Comment 7 flibby05 2005-05-30 18:22:49 UTC
reassign max -> us
Comment 8 ulf.stroehler 2005-05-31 18:19:25 UTC
us@maxweber: to avoid further confusion; could you pls. let me know what your
findings are. Thanks.
Comment 9 flibby05 2005-05-31 19:16:42 UTC
us, divec:
i cannot find CGJ via insert -> special character on my SuSE 9.3 with ttf 'symbol'.
any other ttf which would be helpful for reproducing this issue?
Comment 10 david 2005-05-31 22:28:59 UTC
Created attachment 26776 [details]
plain text file containing CGJ U+034F (in UTF-8)
Comment 11 david 2005-05-31 22:55:49 UTC
Thanks for looking at this!  I've attached a text file containing the CGJ.  You
have to load it in OOo with filetype "encoded text" and then choose the "UTF-8"
character set.  If you see a capital I with an acute accent, it has loaded with
the wrong character set.

The file contains the text "Ban\u034Fgor -> Ban<CGJ>gor" (i.e. the first
backslash is a real backslash, and the actual CGJ after "->" - sorry, I
should've made the example simpler).

When loaded, "Ban<CGJ>gor" *should* render as "Bangor" (i.e. the CGJ should be
invisible).  Searching for "Bangor" should succeed.

I've just tried it with m103 on Linux, it renders as "Ban[]gor" (i.e. with a
square in place of the CGJ), and searching for "Bangor" fails.  In other words,
the CGJ is being treated like a "normal" printable character which is not in the
font, instead of as a control character.

Actually, I've just noticed that's not quite true, because if you move the
cursor over "Ban<CGJ>gor", will not fall between the "n" and the CGJ.  So the
CGJ is presumably being recognised as modifying the "n", but without the correct
behaviour and semantics.

By the way, when I tried this originally, using m65 on Windows, the CGJ did not
display but the text of the whole line became corrupted.  Should this be tried
on Windows with a more recent milestone?
Comment 12 ulf.stroehler 2005-06-01 10:11:26 UTC
@divec: thanks for the explanation and example document.
You evaluation still holds true for e.g. a m106 what makes me think that we
simply not support this control character (at least not in Writer). Different
control chars as e.g. BOM (Byte Order Marks) work though.
Additionally could you provide a typical use scenario for this control char e.g.
in a wordprocessor app or is it just to be compliant with the Unicode spec. Thx.

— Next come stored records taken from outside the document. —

Lemma compose_grows p st plugin tag suffix multi origin pkgPath kind qname :
  let x := compose p st plugin tag suffix multi origin pkgPath kind qname in
  grows (ls_sink st) (ls_sink x.2) ∧
  (x.1 = None → discard (ls_sink st) = false → HasErrors (ls_sink x.2) = true).
Proof.
  unfold composeTarget. destruct (originSourceDirBasename origin (sourceRoot p)) as [srcDir basename].
  destruct (base_route _ _ _ _ _) as [r0|].
  2: { simpl. split; [apply grows_Append|]. intros _ Hd. by apply Append_error. }
  pose proof (select_grows (outDirectivesFor p origin (originSourcePackage p origin)) plugin tag
                layout_channel origin (ls_sink st)) as Hg.
  destruct (selectOutDirective _ _ _ _ _ _) as [sel sk]. simpl in Hg.
  assert (∀ e, grows (ls_sink st) (ls_sink (reportLayoutErr error_text (with_sink st sk) e)) ∧
    (discard (ls_sink st) = false → HasErrors (ls_sink (reportLayoutErr error_text (with_sink st sk) e)) = true))
    as Hrep.
  { intros e. split; [eapply grows_trans; [exact Hg|apply grows_Append]|].
    intros Hd. simpl. apply Append_error; [|done]. by rewrite (grows_discard _ _ Hg). }
  cbv zeta. destruct (match sel with Some _ => _ | None => _ end) as [r|e].
  - destruct (_ && bool_decide _); simpl; [|done].
    specialize (Hrep (ErrPositionlessOrigin kind qname plugin
      (t_Filename (r_target (apply_cli r match PluginOutputFilename p plugin tag with
         | Some path => path | None => outFilename p end))))).
    destruct Hrep as [H1 H2]. split; [done|]. auto.
  - destruct (Hrep e) as [H1 H2]. split; [done|]. auto.
Qed.

Lemma resolveSuffix_grows st outputs setBy tag kind qname :
  let x := resolveSuffix error_text st outputs setBy tag kind qname in
  grows (ls_sink st) (ls_sink x.2) ∧
  (x.1 = None → discard (ls_sink st) = false → HasErrors (ls_sink x.2) = true).
Proof.
  unfold resolveSuffix. assert (∀ e,
    grows (ls_sink st) (ls_sink (reportLayoutErr error_text st e)) ∧
    (discard (ls_sink st) = false → HasErrors (ls_sink (reportLayoutErr error_text st e)) = true)) as Hrep.
  { intros e. split; [apply grows_Append|]. intros Hd. by apply Append_error. }
  destruct (default [] _) as [|o os]; [simpl; naive_solver|].
  destruct (filter _ _); [|simpl; split; [apply grows_refl|done]].
  destruct (String.eqb tag ""); simpl; naive_solver.
Qed.

Lemma record_grows st r : grows (ls_sink st) (ls_sink (record st r)).
Proof.
  unfold record. case_bool_decide; [apply grows_refl|].
  destruct (rec_entries _ !! _); [|apply grows_refl]. simpl.
  destruct (_ || _); [apply grows_Append|apply grows_refl].
Qed.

US->HDU/SSA: something we want to support in vcl or do we need a decision from
UserEx group first?
Comment 13 2005-06-02 08:25:18 UTC
Since we try to support the latest unicode standard supporting the U+034F (new
since Unicode4?) doesn't need special approval by UX, but they need to work on
it. This issue should get split up into three sub-issues:
- displaying the U+034F with "show non-printable characters enabled" needs to be
defined => UX
- sorting/searching of text containing U+034F => ER
- not showing U+034F as a "NotDef" box => HDU
Comment 14 ulf.stroehler 2006-04-04 17:19:00 UTC
have to reassign issue.
Comment 15 eric.savary 2006-08-29 14:54:14 UTC
Feature design overrides other issues.

ES->Requirements: Please consider splitting this enhancement in 3 parts as HDU
stated in its comment from Thu Jun 2 00:25:18 -0700 2005.